#### [ABOUT THIS TASK]
Please copy the leading lines of the entries below exactly, concluding with the line in which "Definition errCookieTooBig : string" occurs.

#### [INPUT DATA]
#####

(* ===== verification/Session.v ===== *)
(** internal/auth/session.go: the signed session cookie.  [encoding/json] is
    the class [JSON], with the round trip it promises as a named law; base64
    and HMAC-SHA256 are the definitions of [Codec].  The clock is the argument
    [now] of each method. *)

From Stdlib Require Import Ascii.
From S2P Require Import Prelude Codec Identity.

(** A JSON codec for one type: [json.Marshal] and [json.Unmarshal]. *)
Class JSON (T : Type) := {
  Marshal : T -> option string;
  Unmarshal : string -> option T;
}.

(** What the documentation of encoding/json promises for values whose strings
    are valid UTF-8, the values [valid] describes. *)
Class JSONRoundTrip (T : Type) `{!JSON T} (valid : T -> Prop) : Prop := {
  json_roundtrip : forall x body, valid x -> Marshal x = Some body -> Unmarshal body = Some x;
}.

Module Session.
Import Codec Identity.

Definition SessionCookie : string := "spinoza_session".
Definition maxCookieBytes : Z := 3800.

Record sessionClaims := MkSessionClaims {
  c_Expires : Z;
  c_Groups : list string;
  c_Issued : Z;
  c_Role : string;
  c_Session : string;
  c_User : string;
}.

Record stashClaims := MkStashClaims { st_Expires : Z; st_Payload : string }.

Record session := MkSession { who : Identity; issued : time; expires : time }.

Record sessions := MkSessions {
  secret : string;
  ttl : duration;
  maxAge : duration;
  secure : bool;
}.

Record cookie := MkCookie {
  ck_Name : string;
  ck_Value : string;
  ck_Secure : bool;
  ck_MaxAge : Z;
}.

Definition strlen (s : string) : Z := Z.of_nat (String.length s).

Definition sign (ss : sessions) (payload : string) : string :=
  EncodeToString (of_bytes (hmac (bytes_of (secret ss)) (bytes_of payload))).

Definition errCookieTooBig : string :=
  "the session cookie would be too large; your identity provider returns more groups than a cookie holds".
Definition errMarshal : string := "json: unsupported value".

Section seal.
Context {T : Type} `{!JSON T}.

Definition seal (ss : sessions) (payload : T) : result string string :=
  match Marshal payload with
  | None => Err errMarshal
  | Some body =>
      let encoded := EncodeToString body in
      let value := encoded +s+ "." +s+ sign ss encoded in
      if (maxCookieBytes <? strlen value)%Z then Err errCookieTooBig else Ok value
  end.

Definition unseal (ss : sessions) (value : string) : option T :=
  let '(body, signature, found) := str_cut value "." in
  if negb found then None
  else if negb (bool_decide (signature = sign ss body)) then None
  else
    match DecodeString body with
    | None => None
    | Some payload => Unmarshal payload
    end.
End seal.

Definition expiry (ss : sessions) (issued now : time) : time :=
  let expires := tadd now (ttl ss) in
  let maximum := tadd issued (maxAge ss) in
  if Before maximum expires then maximum else expires.

Definition halfSpent (ss : sessions) (expires now : time) : bool :=
  (tsub expires now <? Z.quot (ttl ss) 2)%Z.

Definition renewable (ss : sessions) (issued now : time) : bool :=
  (tsub now issued <? maxAge ss)%Z.

(** [int(age.Seconds())] *)
Definition mkCookie (ss : sessions) (name value : string) (age : duration) : cookie :=
  MkCookie name value (secure ss) (Z.quot age Second).

Definition drop (ss : sessions) (name : string) : cookie := mkCookie ss name "" (- Hour)%Z.

Section claims.
Context `{!JSON sessionClaims}.

Definition claimsOf (w : Identity) (issued expires : time) : sessionClaims :=
  {| c_User := User w; c_Groups := Groups w; c_Role := Role w; c_Session := Session w;
     c_Issued := Unix issued; c_Expires := Unix expires |}.

Definition encodeUntil (ss : sessions) (w : Identity) (issued expires : time) :
    result string string :=
  seal ss (claimsOf w issued expires).

Definition encode (ss : sessions) (w : Identity) (issued now : time) : result string string :=
  encodeUntil ss w issued (expiry ss issued now).

Definition decode (ss : sessions) (value : string) (now : time) : option session :=
  match unseal ss value with
  | None => None
  | Some claims =>
      let issued := fromUnix (c_Issued claims) in
      if negb (Before now (fromUnix (c_Expires claims))) || negb (Before now (tadd issued (maxAge ss)))
      then None
      else
        let w := MkIdentity (c_User claims) (c_Groups claims) (c_Role claims) (c_Session claims) in
        if Anonymous w then None
        else Some (MkSession w issued (fromUnix (c_Expires claims)))
  end.

(** The cookie [issue] sets. *)
Definition issue (ss : sessions) (w : Identity) (issued now : time) : result string cookie :=
  let expires := expiry ss issued now in
  match encodeUntil ss w issued expires with
  | Err e => Err e
  | Ok value => Ok (mkCookie ss SessionCookie value (tsub expires now))
  end.

(** [read]: the request's session cookie, if it carries one. *)
Definition read (ss : sessions) (carried : option string) (now : time) : option session :=
  match carried with None => None | Some value => decode ss value now end.
End claims.

Section stash.
Context {T : Type} `{!JSON T, !JSON stashClaims}.

Definition stash (ss : sessions) (name : string) (payload : T) (age : duration) (now : time) :
    result string cookie :=
  match Marshal payload with
  | None => Err errMarshal
  | Some body =>
      match seal ss (MkStashClaims (Unix (tadd now age)) body) with
      | Err e => Err e
      | Ok value => Ok (mkCookie ss name value age)
      end
  end.

Definition unstashNamed (ss : sessions) (carried : option string) (now : time) : option T :=
  match carried with
  | None => None
  | Some value =>
      match unseal ss value with
      | None => None
      | Some claims =>
          if negb (Before now (fromUnix (st_Expires claims))) then None
          else Unmarshal (st_Payload claims)
      end
  end.
End stash.

(** ** Sealing *)

Lemma encoded_no_dot s : exists l, EncodeToString s = String.string_of_list_ascii l /\
  Forall (fun d => d <> Ascii.ascii_of_N 46) l.
Proof.
  eexists. split; [reflexivity |]. apply list.Forall_forall. intros d (n & -> & _)%map_elem.
  apply enc_char_dot.
Qed.

Lemma unseal_signed {T} `{!JSON T} ss body :
  unseal ss (EncodeToString body +s+ "." +s+ sign ss (EncodeToString body)) = Unmarshal body.
Proof.
  unfold unseal. pose proof (base64_roundtrip body) as Hrt.
  destruct (encoded_no_dot body) as (l & Hl & Hd). rewrite Hl in *.
  change ("." +s+ sign ss (String.string_of_list_ascii l)) with
    (String (Ascii.ascii_of_N 46) (sign ss (String.string_of_list_ascii l))).
  change "." with (String (Ascii.ascii_of_N 46) EmptyString).
  rewrite str_cut_first by done. cbn. rewrite bool_decide_true by done. cbn. by rewrite Hrt.
Qed.

Lemma seal_unseal {T} `{!JSON T} ss x value :
  seal ss x = Ok value -> exists body, Marshal x = Some body /\ unseal ss value = Unmarshal body.
Proof.
  unfold seal. destruct (Marshal x) as [body |]; [| done]. case_match; [done |].
  intros [= <-]. exists body. by rewrite unseal_signed.
Qed.

(** Only what the server signed is read back: a value opens only when it is
    a body, a full stop and the signature the secret makes for that body. *)
Theorem unseal_authentic {T : Type} `{!JSON T} (ss : sessions) (value : string) (x : T) :
  unseal ss value = Some x ->
  exists body payload, value = body +s+ "." +s+ sign ss body /\
    DecodeString body = Some payload /\ Unmarshal payload = Some x.
Proof.
  unfold unseal. destruct (str_cut value ".") as [[body signature] found] eqn:E.
  destruct found; cbn; [| done]. apply str_cut_found in E.
  case_bool_decide as Hs; cbn; [| done]. destruct (DecodeString body) as [payload |] eqn:Hd; [| done].
  intros H. exists body, payload. by rewrite <- Hs.
Qed.

Section lifetime.
Context `{!JSON sessionClaims} {valid : sessionClaims -> Prop} `{!JSONRoundTrip sessionClaims valid}.
Implicit Types w : Identity.

Lemma decode_encoded ss w i e value now :
  valid (claimsOf w i e) -> encodeUntil ss w i e = Ok value ->
  decode ss value now =
  if (now <? fromUnix (Unix e))%Z && (now <? fromUnix (Unix i) + maxAge ss)%Z && negb (Anonymous w)
  then Some (MkSession w (fromUnix (Unix i)) (fromUnix (Unix e))) else None.
Proof using JSONRoundTrip0.
  intros Hv (body & Hm & Hu)%seal_unseal. unfold decode. rewrite Hu.
  rewrite (json_roundtrip (valid := valid) _ _ Hv Hm). unfold claimsOf. cbn.
  replace (MkIdentity (User w) (Groups w) (Role w) (Session w)) with w by (by destruct w).
  times. destruct (now <? _)%Z; cbn; [| done]. destruct (now <? _)%Z; cbn; [| done].
  by destruct (Anonymous w).
Qed.

(** C38: a session cookie gives back the identity it was issued to until the
    earlier of its expiry and its age cap (to the second), and nothing after
    that; an anonymous identity is never given back. *)
Theorem session_roundtrip (ss : sessions) (w : Identity) (i now : time) (value : string) (t : time) :
  valid (claimsOf w i (expiry ss i now)) ->
  encode ss w i now = Ok value ->
  (decode ss value t =
     Some (MkSession w (fromUnix (Unix i)) (fromUnix (Unix (expiry ss i now)))) <->
   (t < fromUnix (Unix (expiry ss i now)))%Z /\ (t < fromUnix (Unix i) + maxAge ss)%Z /\
   User w <> "") /\
  (decode ss value t = None \/
   decode ss value t = Some (MkSession w (fromUnix (Unix i)) (fromUnix (Unix (expiry ss i now))))).
Proof using JSONRoundTrip0.
  intros Hv He. unfold encode in He. rewrite (decode_encoded _ _ _ _ _ _ Hv He).
  unfold Anonymous. destruct (Z.ltb_spec t (fromUnix (Unix (expiry ss i now)))),
    (Z.ltb_spec t (fromUnix (Unix i) + maxAge ss)); case_bool_decide; cbn;
    split; auto; split; intros; naive_solver lia.
Qed.

(** The cookies one sign-in at [i0] leads to, by any number of renewals. *)
Inductive renewals (ss : sessions) (w : Identity) (i0 : time) : string -> Prop :=
| renewals_login now value : encode ss w i0 now = Ok value -> renewals ss w i0 value
| renewals_renew value now s value' :
    renewals ss w i0 value -> decode ss value now = Some s ->
    encode ss (who s) (issued s) now = Ok value' -> renewals ss w i0 value'.

Lemma renewals_decode ss w i0 value t s :
  (forall i e, valid (claimsOf w i e)) ->
  renewals ss w i0 value -> decode ss value t = Some s ->
  who s = w /\ issued s = fromUnix (Unix i0) /\ (t < issued s + maxAge ss)%Z /\
  (t < expires s)%Z /\ User w <> "".
Proof using JSONRoundTrip0.
  intros Hv H. revert t s.
  assert (Hdec : forall i now value t s, fromUnix (Unix i) = fromUnix (Unix i0) ->
    encode ss w i now = Ok value -> decode ss value t = Some s ->
    who s = w /\ issued s = fromUnix (Unix i0) /\ (t < issued s + maxAge ss)%Z /\
    (t < expires s)%Z /\ User w <> "").
  { intros i now v t s Hi He Hd. unfold encode in He.
    rewrite (decode_encoded _ _ _ _ _ _ (Hv _ _) He) in Hd. unfold Anonymous in Hd.
    case_match eqn:Hc; [| done]. injection Hd as <-. breflect. cbn. by rewrite <- Hi. }
  induction H as [now value He | value now s0 value' H IH Hd He]; intros t s.
  - by apply (Hdec i0 now).
  - destruct (IH _ _ Hd) as (Hw & Hi & _). rewrite Hw in He.
    apply (Hdec (issued s0) now); [by rewrite Hi, Unix_fromUnix | done].
Qed.

(** Renewing cannot stretch a sign-in: whatever chain of renewals a cookie
    comes from, it is refused from [maxAge] after the sign-in on, and it never
    speaks for anybody but who signed in. *)
Theorem renewals_capped (ss : sessions) (w : Identity) (i0 : time) (value : string) (t : time) :
  (forall i e, valid (claimsOf w i e)) ->
  renewals ss w i0 value ->
  (forall s, decode ss value t = Some s -> who s = w /\ (t < i0 + maxAge ss)%Z) /\
  ((i0 + maxAge ss <= t)%Z -> decode ss value t = None).
Proof using JSONRoundTrip0.
  intros Hv Hr. pose proof (fromUnix_le i0) as Hle.
  assert (H : forall s, decode ss value t = Some s -> who s = w /\ (t < i0 + maxAge ss)%Z).
  { intros s Hd. destruct (renewals_decode _ _ _ _ _ _ Hv Hr Hd) as (Hw & Hi & Ht & _).
    split; [done |]. rewrite Hi in Ht. lia. }
  split; [done |]. intros Hge. destruct (decode ss value t) eqn:E; [| done].
  destruct (H _ eq_refl). lia.
Qed.
End lifetime.

(** ** A codec that computes, for the examples: it carries the times and the
    user, for sessions named s1 of viewers with no groups. *)

Fixpoint bits_of (p : positive) : string :=
  match p with xH => EmptyString | xO p => String "0"%char (bits_of p) | xI p => String "1"%char (bits_of p) end.
Fixpoint of_bits (s : string) : option positive :=
  match s with
  | EmptyString => Some xH
  | String c s => p ← of_bits s; Some (if Ascii.eqb c "0"%char then xO p else xI p)
  end.

Definition z_text (z : Z) : string :=
  match z with Z0 => "z" | Zpos p => String "p"%char (bits_of p) | Zneg p => String "n"%char (bits_of p) end.
Definition text_z (s : string) : option Z :=
  match s with
  | String c s => if Ascii.eqb c "z"%char then Some 0%Z
                  else p ← of_bits s; Some (if Ascii.eqb c "p"%char then Zpos p else Zneg p)
  | EmptyString => None
  end.

#[export] Instance exampleJSON : JSON sessionClaims := {
  Marshal c := Some (z_text (c_Issued c) +s+ "," +s+ z_text (c_Expires c) +s+ "," +s+ c_User c);
  Unmarshal body :=
    let '(i, rest, _) := str_cut body "," in
    let '(e, user, _) := str_cut rest "," in
    i ← text_z i; e ← text_z e; Some (MkSessionClaims e [] i RoleViewer "s1" user);
}.

Definition exampleClaims (c : sessionClaims) : Prop :=
  c_Groups c = [] /\ c_Role c = RoleViewer /\ c_Session c = "s1".

Lemma of_bits_of p : of_bits (bits_of p) = Some p.
Proof. induction p as [p IH | p IH |]; cbn; rewrite ?IH; done. Qed.

Lemma text_z_text z : text_z (z_text z) = Some z.
Proof. destruct z; cbn; rewrite ?of_bits_of; done. Qed.

Lemma z_text_cut z rest : str_cut (z_text z +s+ "," +s+ rest) "," = (z_text z, rest, true).
Proof.
  pose proof (str_cut_first ","%char (String.list_ascii_of_string (z_text z)) rest) as H.
  rewrite String.string_of_list_ascii_of_string in H. apply H.
  assert (Hb : forall p, Forall (fun d => d <> ","%char) (String.list_ascii_of_string (bits_of p))).
  { induction p; cbn; repeat constructor; done. }
  destruct z; cbn; repeat constructor; done || apply Hb.
Qed.

#[export] Instance exampleJSON_roundtrip : JSONRoundTrip sessionClaims exampleClaims.
Proof.
  split. intros c body (Hg & Hr & Hs) [= <-]. cbn. rewrite !z_text_cut, !text_z_text. cbn.
  destruct c. cbn in *. by subst.
Qed.

Definition exampleSessions : sessions :=
  MkSessions "0123456789abcdef0123456789abcdef" (8 * Hour)%Z (24 * Hour)%Z true.
Definition ana : Identity := MkIdentity "ana" [] RoleViewer "s1".
Definition signIn : time := fromUnix 1750000000.
Definition anaCookie : string :=
  match encode exampleSessions ana signIn signIn with Ok value => value | Err _ => "" end.

Lemma anaCookie_encoded : encode exampleSessions ana signIn signIn = Ok anaCookie.
Proof. vm_compute. reflexivity. Qed.

Lemma ana_valid i e : exampleClaims (claimsOf ana i e).
Proof. by repeat split. Qed.

Lemma unseal_authentic_witness :
  exists body payload, anaCookie = body +s+ "." +s+ sign exampleSessions body /\
    DecodeString body = Some payload /\
    Unmarshal payload = Some (claimsOf ana signIn (signIn + 8 * Hour)%Z).
Proof.
  apply (unseal_authentic exampleSessions anaCookie (claimsOf ana signIn (signIn + 8 * Hour)%Z)).
  vm_compute. reflexivity.
Defined.

Lemma session_roundtrip_witness :
  decode exampleSessions anaCookie (signIn + Hour)%Z = Some (MkSession ana signIn (signIn + 8 * Hour)%Z).
Proof.
  destruct (session_roundtrip (valid := exampleClaims) exampleSessions ana signIn signIn anaCookie
    (signIn + Hour)%Z (ana_valid _ _) anaCookie_encoded) as [[_ H] _].
  etransitivity; [apply H; repeat split; vm_compute; done | vm_compute; reflexivity].
Defined.

Lemma renewals_capped_witness : decode exampleSessions anaCookie (signIn + 24 * Hour)%Z = None.
Proof.
  apply (renewals_capped (valid := exampleClaims) exampleSessions ana signIn anaCookie).
  - exact ana_valid.
  - apply (renewals_login _ _ _ signIn), anaCookie_encoded.
  - vm_compute. done.
Defined.

End Session.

#####

#### [SOLUTION FOR THIS TASK]
(* ===== verification/Session.v ===== *)
(** internal/auth/session.go: the signed session cookie.  [encoding/json] is
    the class [JSON], with the round trip it promises as a named law; base64
    and HMAC-SHA256 are the definitions of [Codec].  The clock is the argument
    [now] of each method. *)

From Stdlib Require Import Ascii.
From S2P Require Import Prelude Codec Identity.

(** A JSON codec for one type: [json.Marshal] and [json.Unmarshal]. *)
Class JSON (T : Type) := {
  Marshal : T -> option string;
  Unmarshal : string -> option T;
}.

(** What the documentation of encoding/json promises for values whose strings
    are valid UTF-8, the values [valid] describes. *)
Class JSONRoundTrip (T : Type) `{!JSON T} (valid : T -> Prop) : Prop := {
  json_roundtrip : forall x body, valid x -> Marshal x = Some body -> Unmarshal body = Some x;
}.

Module Session.
Import Codec Identity.

Definition SessionCookie : string := "spinoza_session".
Definition maxCookieBytes : Z := 3800.

Record sessionClaims := MkSessionClaims {
  c_Expires : Z;
  c_Groups : list string;
  c_Issued : Z;
  c_Role : string;
  c_Session : string;
  c_User : string;
}.

Record stashClaims := MkStashClaims { st_Expires : Z; st_Payload : string }.

Record session := MkSession { who : Identity; issued : time; expires : time }.

Record sessions := MkSessions {
  secret : string;
  ttl : duration;
  maxAge : duration;
  secure : bool;
}.

Record cookie := MkCookie {
  ck_Name : string;
  ck_Value : string;
  ck_Secure : bool;
  ck_MaxAge : Z;
}.

Definition strlen (s : string) : Z := Z.of_nat (String.length s).

Definition sign (ss : sessions) (payload : string) : string :=
  EncodeToString (of_bytes (hmac (bytes_of (secret ss)) (bytes_of payload))).

Definition errCookieTooBig : string :=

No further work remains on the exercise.